- **Work required**
Work out how many lines in the records contain the word "change", and give that number alone.

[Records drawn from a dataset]
(* ===== verification/ParserEnds.v ===== *)
(** * The parser answers

    Whatever the source, the parser comes to an end, unless a body was still open when a
    top-level keyword came: the loops' bounds are the tokens that are left. What can happen
    after an open body is at the end: a source on which the parser never answers. *)

From Stdlib Require Import Ascii.
From stdpp Require Import base strings list.
From S2P Require Import Prelude Monad Utf8 Diagnostics Lexer Parser Tree ParserLogic.

(** ** What is left *)

(** The tokens left that are not trivia. *)
Definition rest (p : Parser) : nat := length (filter (fun t => trivia_token t = false) (drop (p_pos p) (p_tokens p))).

(** While a recovery quiets the line, nothing is left on it. *)
Definition calm (p : Parser) : Prop := p_suppress p = true -> on_line p = false.

(** A body ran into a top-level keyword. *)
Definition unclosed (p : Parser) : Prop :=
  Exists (fun d => sd_message d = "parse error to close the block before this definition") (p_diagnostics p).

Lemma unclosed_said p p' : said p p' -> unclosed p -> unclosed p'.
Proof. intros [l Hl] Hu. unfold unclosed. rewrite Hl. apply Exists_app. by left. Qed.

Lemma trivia_run_filter ts :
  filter (fun t => trivia_token t = false) (drop (trivia_run ts) ts) = filter (fun t => trivia_token t = false) ts.
Proof.
  induction ts as [|t ts IH]; [done|]. cbn [trivia_run]. destruct (trivia_token t) eqn:Ht; [|done].
  cbn [drop]. rewrite IH, filter_cons_False; [done|]. by rewrite Ht.
Qed.

Lemma trivia_run_stop ts t : ts !! trivia_run ts = Some t -> trivia_token t = false.
Proof.
  induction ts as [|u ts IH]; [done|]. cbn [trivia_run]. destruct (trivia_token u) eqn:Hu; [exact IH|]. by intros [= <-].
Qed.

Lemma peek_drop p : peek p = drop (p_pos p) (p_tokens p) !! trivia_run (drop (p_pos p) (p_tokens p)).
Proof. unfold peek, peek_index, skip_trivia. by rewrite lookup_drop. Qed.

Lemma rest_peek p : rest p = length (filter (fun t => trivia_token t = false) (drop (peek_index p) (p_tokens p))).
Proof. unfold rest, peek_index, skip_trivia. by rewrite <- drop_drop, trivia_run_filter. Qed.

Lemma peek_some p t : peek p = Some t -> rest p = S (rest (set_pos (S (peek_index p)) p)) /\ trivia_token t = false.
Proof.
  intros Hp. assert (Ht : trivia_token t = false) by (rewrite peek_drop in Hp; by eapply trivia_run_stop).
  split; [|done]. unfold peek in Hp. rewrite rest_peek, (drop_S _ _ _ Hp), filter_cons_True; done.
Qed.

Lemma peek_none p : peek p = None -> rest p = 0.
Proof. unfold peek. intros Hp. rewrite rest_peek, drop_ge; [done|]. by apply lookup_ge_None. Qed.

Lemma eat_trivia_peek p : peek (eat_trivia p) = peek p /\ peek_index (eat_trivia p) = peek_index p.
Proof.
  assert (Hi : peek_index (eat_trivia p) = peek_index p).
  { unfold peek_index, skip_trivia at 1. change (p_pos (eat_trivia p)) with (peek_index p).
    change (p_tokens (eat_trivia p)) with (p_tokens p).
    enough (trivia_run (drop (peek_index p) (p_tokens p)) = 0) as -> by (unfold peek_index; lia).
    destruct (drop (peek_index p) (p_tokens p)) as [|t ts] eqn:Hd; [done|].
    assert (Hp : peek p = Some t).
    { unfold peek. rewrite <- (Nat.add_0_r (peek_index p)), <- lookup_drop, Hd. done. }
    apply peek_some in Hp as [_ Ht]. cbn [trivia_run]. by rewrite Ht. }
  split; [|done]. unfold peek. by rewrite Hi.
Qed.

Lemma rest_eat_trivia p : rest (eat_trivia p) = rest p.
Proof. symmetry. apply rest_peek. Qed.

(** What a parser sees ahead: the builder and what was said do not matter. *)
Record view (p p' : Parser) : Prop := mkView {
  view_peek : peek p' = peek p;
  view_rest : rest p' = rest p;
  view_suppress : p_suppress p' = p_suppress p;
}.

Lemma view_eat_trivia p : view p (eat_trivia p).
Proof. split; [apply eat_trivia_peek|apply rest_eat_trivia|done]. Qed.

Lemma view_builder b p q : view p q -> view p (set_builder b q).
Proof. intros [H1 H2 H3]. by split. Qed.

Lemma view_refl p : view p p.
Proof. by split. Qed.

Lemma view_on_line p p' : view p p' -> on_line p' = on_line p.
Proof. intros [H _ _]. unfold on_line. by rewrite H. Qed.

Lemma view_calm p p' : view p p' -> calm p -> calm p'.
Proof. intros H. unfold calm. rewrite (view_on_line _ _ H), (view_suppress _ _ H). done. Qed.

Lemma on_line_rest p : on_line p = true -> 0 < rest p.
Proof. unfold on_line. destruct (peek p) as [t|] eqn:Hp; [|done]. apply peek_some in Hp as [-> _]. lia. Qed.

Lemma eof_rest p : at_eof p = false -> 0 < rest p.
Proof. unfold at_eof. destruct (peek p) as [t|] eqn:Hp; [|done]. apply peek_some in Hp as [-> _]. lia. Qed.

(** A token is consumed, and at a newline the quiet ends. *)
Lemma bump_rest p : rest (bump_ p) = pred (rest p).
Proof.
  unfold bump_. cbv zeta. change (p_tokens (eat_trivia p) !! p_pos (eat_trivia p)) with (peek p).
  destruct (peek p) as [t|] eqn:Hp.
  - apply peek_some in Hp as [-> _]. by case_bool_decide.
  - rewrite rest_eat_trivia. by rewrite (peek_none _ Hp).
Qed.

Lemma bump_suppress p :
  p_suppress (bump_ p) = match peek p with Some t => if tok_kind t == NEWLINE then false else p_suppress p | None => p_suppress p end.
Proof.
  unfold bump_. cbv zeta. change (p_tokens (eat_trivia p) !! p_pos (eat_trivia p)) with (peek p).
  destruct (peek p) as [t|]; [|done]. by case_bool_decide.
Qed.

Lemma bump_calm p : calm p -> calm (bump_ p).
Proof.
  intros Hc Hs. rewrite bump_suppress in Hs. destruct (peek p) as [t|] eqn:Hp.
  - case_bool_decide as Hn; [done|]. specialize (Hc Hs). unfold on_line in Hc. rewrite Hp in Hc.
    apply negb_false_iff, bool_decide_eq_true in Hc. done.
  - assert (Hr : rest (bump_ p) = 0) by by rewrite bump_rest, (peek_none _ Hp).
    destruct (on_line (bump_ p)) eqn:Ho; [|done]. apply on_line_rest in Ho. lia.
Qed.

(** What may keep a parser from answering: something that was said. *)
Class Escape := mkEscape {
  escape : Parser -> Prop;
  escape_said : forall p p', said p p' -> escape p -> escape p';
}.

Definition by_unclosed : Escape := {| escape := unclosed; escape_said := unclosed_said |}.

(** An escape that lets a body be left open. *)
Class Opens (U : Escape) := opens : forall p, unclosed p -> escape p.

#[export] Instance opens_by_unclosed : Opens by_unclosed := fun _ H => H.

(** Nothing. *)
Definition by_nothing : Escape := {| escape := fun _ => False; escape_said := fun _ _ _ H => H |}.

(** Whatever it answers, what was said stays said. *)
Lemma keeps_yields {A} (m : PM A) : yields m -> keeps said m.
Proof. intros Hm p. specialize (Hm p). unfold leads in Hm. destruct (snd (m p)); [apply Hm|exact Hm]. Qed.

Lemma keeps_while n c (m : PM unit) : keeps said m -> keeps said (while_ n c m).
Proof.
  intros Hm. induction n as [|n IH]; [apply keeps_throw; typeclasses eauto|]. intros p. cbn [while_]. destruct (c p); [|done].
  by apply keeps_then; [typeclasses eauto| |].
Qed.

Lemma keeps_wrap cp k m : keeps said m -> keeps said (wrap cp k m).
Proof.
  intros Hm. unfold wrap. apply keeps_then; [typeclasses eauto|intros p; by apply said_same|]. intros _.
  apply keeps_then; [typeclasses eauto|done|]. intros _ p. by apply said_same.
Qed.

Ltac tells := repeat
  lazymatch goal with
  | |- forall _, _ => intros ?
  | |- keeps said _ =>
      first [apply keeps_yields; solve [yields]
            |lazymatch goal with
             | |- keeps _ (wrap _ _ _) => apply keeps_wrap
             | |- keeps _ (while_ _ _ _) => apply keeps_while
             | |- keeps _ (mthen _ _) => apply keeps_then; [typeclasses eauto| |]
             | |- keeps _ (match ?x with _ => _ end) => destruct x
             end]
  end.

(** ** Triples

    From a calm state where [P] holds, [m] answers in a calm state where [Q] holds, or a
    body was left open. *)
Definition runs {U : Escape} {A} (P : Parser -> Prop) (m : PM A) (Q : A -> Parser -> Prop) : Prop :=
  forall p, calm p -> P p -> escape (fst (m p)) \/ exists x, snd (m p) = Ok x /\ calm (fst (m p)) /\ Q x (fst (m p)).

(** At most [s] tokens are left. *)
Definition le s (p : Parser) : Prop := rest p <= s.

(** At most [a] when something is on the line, else at most [b]. *)
Definition cap a b (p : Parser) : Prop := if on_line p then rest p <= a else rest p <= b.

- **Output for this exercise**
4